Utilizing the intensively studied, 250-million-year-old Buchnera
-aphid association (38
) as a model, some authors have suggested that significant changes on microbial genome structure transpire early upon symbiotic establishments (36
). Large deletions, which typically span multiple genes, occur during the initiation of symbiosis, resulting not from selection for DNA loss but from decreased selection to maintain locus functionality (36
). Such massive genome reduction early upon symbiosis is supported by near perfect gene order conservation in the whole-genome sequences of three divergent strains of Buchnera
). It has been inferred that the content of these early deletions determines the degree of selection on remaining loci and ultimately governs the eventual genetic inventory of the reduced genome. Only later, at an exponentially decreasing pace, are some genes eliminated through inactivation and gradual erosion (5
). These losses, resulting in the reduction of microbial functional flexibility, are expected to restrict the evolutionary options for the microbes, ultimately harnessing them into specific symbiotic lifestyles. Such drastic genome erosion may enable the recruitment of newer symbiotic associations to replace functions lost in the ancient obligate mutualists and potentially allow hosts to exploit new niches.

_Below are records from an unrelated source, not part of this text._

Lemma typed_tag_is_published_witness :
  readEvents {| reads := type_digits [0; 4; 2; 9] ++ [press 28]; failure := "EOF" |}
  = ("EOF", [emit "0429"]).
Proof.
  unfold readEvents. cbn [reads failure].
  rewrite (typed_tag_is_published EmptyString [0; 4; 2; 9] 28);
    [reflexivity | repeat constructor; lia | left; reflexivity].
Defined.

(** X5.  Exactly one tag is published per press of Enter or keypad
    Enter, whatever else is in the stream and even when nothing was
    typed; everything published is a tag event built by [emit]. *)
Theorem one_tag_per_enter (code : string) (evs : list InputEvent) :
  length (snd (readLoop code evs)) = length (filter (fun ev => is_enter ev = true) evs)
  ∧ Forall (fun e => ∃ c, e = emit c) (snd (readLoop code evs)).
Proof.
  revert code. induction evs as [|ev evs IH]; intros code.
  - split; [reflexivity | constructor].
  - rewrite readLoop_cons, filter_cons. cbn [snd].
    destruct (decide (is_enter ev = true)) as [E|E].
    + rewrite (readOne_enter code ev E). simpl.
      destruct (IH EmptyString) as [L F]. split; [rewrite L; reflexivity|].
      constructor; [exists code; reflexivity | exact F].
    + apply not_true_is_false in E.
      destruct (is_key_press ev) eqn:P.
      * rewrite (readOne_key code ev P E). simpl. apply IH.
      * rewrite (readOne_release code ev P). simpl. apply IH.
Qed.
Lemma scan_number_length (s r : pystr) (v : pyval) :
  scan_number s = Some (v, r) -> (List.length r <= List.length s)%nat.
Proof.
  unfold scan_number.
  destruct (match_integer s) as [[integer r1]|] eqn:E1; [|discriminate].
  apply match_integer_length in E1.
  destruct (match_frac r1) as [[frac r2]|] eqn:E2.
  - apply match_frac_length in E2.
    destruct (match_exp r2) as [[exp r3]|] eqn:E3.
    + apply match_exp_length in E3. intros H. injection H as _ <-. lia.
    + intros H. injection H as _ <-. lia.
  - destruct (match_exp r1) as [[exp r3]|] eqn:E3.
    + apply match_exp_length in E3. intros H. injection H as _ <-. lia.
    + intros H. injection H as _ <-. lia.
Qed.

Lemma scan_constant_length (lit s r : pystr) (v0 v : pyval) :
  scan_constant lit v0 s = Some (v, r) -> (List.length r <= List.length s)%nat.
Proof.
  unfold scan_constant.
  destruct (strip_prefix lit s) as [r0|] eqn:E; [|discriminate].
  apply strip_prefix_length in E. intros H. injection H as _ <-. exact E.
Qed.

Lemma or_else_inv (A : Type) (a b : option A) (x : A) :
  or_else a b = Some x -> a = Some x \/ b = Some x.
Proof. destruct a; cbn; auto. Qed.
Lemma delete_updater_ids (p : DeletePayload) i s :
  In i (ids (delete_updater p s))
  <-> In i (ids s) /\ strict_neq i (old_id (old p)) = true.
Proof.
  unfold delete_updater, ids. rewrite !in_map_iff. split.
  - intros [b [E H]]. apply filter_In in H. destruct H as [H1 H2].
    subst i. split; [now exists b | assumption].
  - intros [[b [E H]] Hn]. subst i. exists b. split; [reflexivity |].
    apply filter_In. auto.
Qed.

Lemma upsert_ids r i s :
  In i (ids (upsertIfAbsent r s)) <-> In i (ids s) \/ id r = i.
Proof.
  destruct (upsert_cases r s) as [[Hin E] | [_ E]]; rewrite E; simpl.
  - split; [auto |]. intros [H | H]; [assumption | now subst i].
  - tauto.
Qed.

Lemma deliver_present (e : Event) i (st : State) :
  existsb (fun b => String.eqb (id b) i) (bookmarks (deliver e st))
  = present_step i (existsb (fun b => String.eqb (id b) i) (bookmarks st)) e.
Proof.
  apply eq_true_iff_eq. rewrite existsb_id_In, deliver_bookmarks.
  destruct e as [p | p]; simpl.
  - rewrite upsert_ids, orb_true_iff, existsb_id_In, String.eqb_eq. tauto.
  - rewrite delete_updater_ids, andb_true_iff, existsb_id_In. tauto.
Qed.

End EventLemmas.
(** The path without animation, for every action. *)
Lemma run_plain action hold_time env w :
  exists r w' t,
    run_without_animation action hold_time env w = (r, w', t)
    /\ launched t = power_launches env action
    /\ forallb is_plain t = true
    /\ ipc_calls w' = ipc_calls w
    /\ ((r = Ret tt
         /\ actions t
            = map Run (power_launches env action)
              ++ match dict_get POWER_COMMANDS action with
                 | None => [Sleep (inject_Z hold_time)]
                 | Some _ => []
                 end
         /\ (dict_get POWER_COMMANDS action = None ->
             0 <= hold_time <= PYTIME_SECS_MAX
             /\ sleep_error env (now w) hold_time = None))
        \/ (exists e, r = Raise e
                      /\ dict_get POWER_COMMANDS action = None
                      /\ sleep_refusal env (now w) hold_time e)).
Proof.
  unfold power_launches.
  destruct (action_cases action) as [H | H].
  - cbn in H.
    destruct H as [<- | [<- | [<- | [<- | [<- | [<- | []]]]]]];
      unfold run_without_animation; ycrunch; repeat ystep;
      try (eexists _, _, _; split; [reflexivity |]; cbn;
           repeat split; auto; left; repeat split; auto; discriminate).
    rewrite get_session_id_token. ycrunch.
    destruct (PyStr.truthy (session_token env)); ycrunch; repeat ystep;
      eexists _, _, _; (split; [reflexivity |]); cbn;
      repeat split; auto; left; repeat split; auto; discriminate.
  - rewrite H. unfold run_without_animation. rewrite H. repeat ystep.
    destruct (time_sleep_int_run hold_time env w)
      as [(R & S & E) | (e & R & E)]; rewrite E; ycrunch.
    + eexists _, _, _. split; [reflexivity |]. cbn.
      rewrite advance_ipc. repeat split; auto.
    + eexists _, _, _. split; [reflexivity |]. cbn.
      repeat split; auto. right. exists e. auto.
Qed.

(** X14. What a run launches depends on the action and on the session
    listing only: the animated path and the path without animation launch
    the same programs in the same order (nothing for a test or an unknown
    action; the session listing, then [loginctl terminate-session] with the
    session found, never with the empty placeholder, for logout; the
    boot-entry helper before the reboot for windows). *)
Theorem X14_same_launches fuel action animation hold_time env w w0 :
  launched (events (execute_power_action fuel action animation hold_time env w))
    = power_launches env action
  /\ launched (events (run_without_animation action hold_time env w0))
    = power_launches env action
  /\ ~ In ["loginctl"; "terminate-session"; ""] (power_launches env action).
Proof.
  split; [apply execute_launched |]. split.
  - destruct (run_plain action hold_time env w0) as (r & w' & t & E & L & _).
    now rewrite E.
  - unfold power_launches.
    destruct (action_cases action) as [H | H]; [| now rewrite H].
    cbn in H.
    destruct H as [<- | [<- | [<- | [<- | [<- | [<- | []]]]]]]; cbn;
      try (intros K; repeat (destruct K as [K | K]; [discriminate |]);
           exact K).
    destruct (session_token env) as [| c r] eqn:S; cbn;
      intros K; repeat (destruct K as [K | K]; [discriminate |]); exact K.
Qed.

(** X15. Without animation [main] only logs, prints, runs programs and
    waits for them, and sleeps (test mode): no animation is spawned, no
    wait, no IPC request, nothing detached, no hold loop.  It returns 0,
    except that a test whose hold [time.sleep] refuses ends by the
    exception of [time.sleep]: [OverflowError] beyond 9223372036 seconds on
    either side of zero, [ValueError] for a negative hold within them,
    [OSError] when the clock of the platform refuses the deadline. *)
Theorem X15_main_without_animation fuel action hold_time env w :
  exists r w' t,
    main fuel action "none" hold_time env w
      = (r, w', preamble action "none" ++ t)
    /\ forallb is_plain t = true
    /\ ipc_calls w' = ipc_calls w
    /\ ((r = Ret 0
         /\ actions t
            = map Run (power_launches env action)
              ++ match dict_get POWER_COMMANDS action with
                 | None => [Sleep (inject_Z hold_time)]
                 | Some _ => []
                 end
         /\ (dict_get POWER_COMMANDS action = None ->
             0 <= hold_time <= PYTIME_SECS_MAX
             /\ sleep_error env (now w) hold_time = None))
        \/ (exists e, r = Raise e
                      /\ dict_get POWER_COMMANDS action = None
                      /\ sleep_refusal env (now w) hold_time e)).
Proof.
  destruct (run_plain action hold_time env w) as (r & w' & t & E & _ & P & I & R).
  rewrite main_none, E. exists (exit_of r), w', t.
  split; [reflexivity |]. split; [exact P |]. split; [exact I |].
  destruct R as [(-> & A & S) | (e & -> & N & H)]; [left | right]; auto.
  exists e. auto.
Qed.

(** X16. [main] returns only 0 or 1, and it returns 1 exactly when an
    animation was asked for whose script path is given by the discovery but
    does not exist. *)
Theorem X16_exit_code fuel action name hold_time env w :
  (forall z, result (main fuel action name hold_time env w) = Ret z ->
     z = 0 \/ z = 1)
  /\ (result (main fuel action name hold_time env w) = Ret 1 <->
      name <> "none"
      /\ exists path, get_animation_script env name = Some path
                      /\ path_exists env path = false).
Proof.
  destruct (name =? "none")%string eqn:Hn.
  - apply String.eqb_eq in Hn. subst name. rewrite main_none.
    destruct (run_without_animation action hold_time env w) as [[r w'] t].
    unfold result. cbn [fst].
    split.
    + intros z H. destruct r; cbn in H; try discriminate.
      injection H as <-. now left.
    + split.
      * intros H. destruct r; discriminate.
      * intros [H _]. congruence.
  - assert (Hn' : name <> "none") by now apply String.eqb_neq.
    destruct (get_animation_script env name) as [path |] eqn:G.
    + destruct (path_exists env path) eqn:X.
      * destruct (handshake_run fuel action name hold_time env w path Hn G X)
          as (ready & black & w1 & K).
        destruct (execute_power_action fuel action (Some TheAnimation)
                    hold_time env w1) as [[r w2] t] eqn:E.
        rewrite (K _ _ _ eq_refl). unfold result. cbn [fst]. split.
        -- intros z H. destruct r; cbn in H; try discriminate.
           injection H as <-. now left.
        -- split.
           ++ intros H. destruct r; discriminate.
           ++ intros (_ & p & P & Y). congruence.
      * destruct (main_script_missing fuel action name hold_time env w path Hn G X)
          as [_ E].
        rewrite E. unfold result. cbn [fst]. split.
        -- intros z H. injection H as <-. now right.
        -- split; [| reflexivity]. intros _. split; [exact Hn' |].
           now exists path.
    + rewrite main_no_script by assumption. unfold result. cbn [fst]. split.
      * discriminate.
      * split; [discriminate |]. intros (_ & p & P & _). discriminate.
Qed.

Lemma hold_forever_frame fuel : forall env w,
  exists w',
    hold_forever fuel env w = (Holding, w', repeat (Sleep 1) fuel)
    /\ process (animation w') = process (animation w)
    /\ ipc_calls w' = ipc_calls w.
Proof.
  induction fuel as [| n IH]; intros env w.
  - exists w. repeat split.
  - cbn [hold_forever]. rewrite bind_eq, time_sleep_run by reflexivity.
    destruct (IH env (advance (now w + 1) w)) as (w' & E & P & I). rewrite E.
    exists w'. split; [reflexivity |].
    now rewrite P, I, advance_process, advance_ipc.
Qed.

(** X17. When the animated path launches a power command other than
    suspend or hibernate (shutdown, reboot, windows, or logout with a
    session), everything before the power command is run and waited for,
    the power command itself is detached, and from then on the function
    only sleeps, one second at a time, for ever: it never terminates the
    animation and never sends an IPC request. *)
Theorem X17_hold_leaves_animation_alone fuel action anim hold_time env w :
  In action ["shutdown"; "reboot"; "windows"]
  \/ (action = "logout" /\ session_token env <> "") ->
  exists w' t,
    execute_power_action fuel action anim hold_time env w = (Holding, w', t)
    /\ actions t
       = map Run (removelast (power_launches env action))
         ++ [Popen (last (power_launches env action) [])]
         ++ repeat (Sleep 1) fuel
    /\ process (animation w') = process (animation w)
    /\ ipc_calls w' = ipc_calls w.
Proof.
  intros H. destruct (hold_forever_frame fuel env w) as (w' & E & P & I).
  assert (A : forall n, actions (repeat (Sleep 1) n) = repeat (Sleep 1) n).
  { induction n as [| n IH]; cbn; [reflexivity | now rewrite IH]. }
  unfold power_launches.
  destruct H as [[<- | [<- | [<- | []]]] | [-> S]];
    unfold execute_power_action; ycrunch; repeat ystep.
  - rewrite E. exists w'. eexists. split; [reflexivity |].
    cbn. rewrite A. auto.
  - rewrite E. exists w'. eexists. split; [reflexivity |].
    cbn. rewrite A. auto.
  - destruct (fst (efibootmgr env) =? 0); ycrunch; repeat ystep; rewrite E;
      exists w'; eexists; (split; [reflexivity |]); cbn; rewrite A; auto.
  - rewrite get_session_id_token. ycrunch.
    destruct (session_token env) as [| c r] eqn:T; [congruence |].
    cbn [PyStr.truthy]. ycrunch. repeat ystep. rewrite E.
    exists w'. eexists. split; [reflexivity |]. cbn. rewrite A. auto.
Qed.

End MoreDriver.

(** ** The bytes of an IPC request *)

Section WireProofs.

Lemma byte_of_N_to n : (n < 256)%N -> Byte.to_N (Wire.byte_of_N n) = n.
Proof.
  intros H. unfold Wire.byte_of_N.
  destruct (Byte.of_N n) as [b |] eqn:E.
  - now apply Byte.to_of_N.
  - apply Byte.of_N_None_iff in E. lia.
Qed.
(** * SATOSA plugin loader ([src/satosa/plugin_loader.py])

    A shallow embedding of the plugin-assembly layer: the capability
    filters, the configuration reader, the plugin loader with its code
    and declarative paths, the endpoint module assembler and the
    micro-service loader.

    Python objects are represented symbolically.  Everything the loader
    does not define itself (the plugin source, the file system, the YAML
    parser, [pydoc.locate], the constructors of plugin classes) is a
    field of a [World]; the loader is a function of that world. *)

From Stdlib Require Import ZArith String Ascii List Lia Bool.
From Stdlib Require DecimalPos.
From stdpp Require Import base strings gmap.
Import ListNotations.

Set Warnings "-register-all".
Local Open Scope Z_scope.
Local Open Scope list_scope.

(** ** Classes and objects *)

(** The six marker classes imported by the loader, and any other class. *)
Inductive class_id :=
| InterfaceModulePlugin
| BackendModulePlugin
| FrontendModulePlugin
| MicroService
| RequestMicroService
| ResponseMicroService
| UserClass (qualname : string).

#[global] Instance class_id_eq_dec : EqDecision class_id.
Proof. solve_decision. Defined.

(** [cls.__name__] of the marker classes (used as [filter_class]). *)
Definition class_name (c : class_id) : string :=
  match c with
  | InterfaceModulePlugin => "InterfaceModulePlugin"
  | BackendModulePlugin => "BackendModulePlugin"
  | FrontendModulePlugin => "FrontendModulePlugin"
  | MicroService => "MicroService"
  | RequestMicroService => "RequestMicroService"
  | ResponseMicroService => "ResponseMicroService"
  | UserClass q => q
  end.

(** Plain data, as [yaml.safe_load] and [json.loads] produce it, as far
    as it is modelled: [None], booleans, integers, strings, lists and
    string-keyed dictionaries (in insertion order).  Floats, dates and
    dictionaries with keys that are no strings, which a YAML file can
    also hold, are outside the model: what is proved of a parsed
    configuration is proved of the configurations built from these six
    kinds of value. *)
Inductive pyvalue :=
| VNone
| VBool (b : bool)
| VInt (z : Z)
| VStr (s : string)
| VList (items : list pyvalue)
| VDict (items : list (string * pyvalue)).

Despite their close taxonomic relatedness, the genomes of SOPE and Sodalis have been shaped differentially due to adaptations to their unique host environments. As a result, these organisms have diverged extensively and appear to be tailored to subsist on different metabolites provided in their host diets. These findings are of relevance for our applied genetic engineering studies by which we explore the use of symbionts to block transmission of pathogens in their insect hosts. Our results infer that the symbionts described here are anchored tightly to host biology through restricted metabolic capabilities and therefore may not be able to undergo horizontal transmission and establishment in distant insect taxa.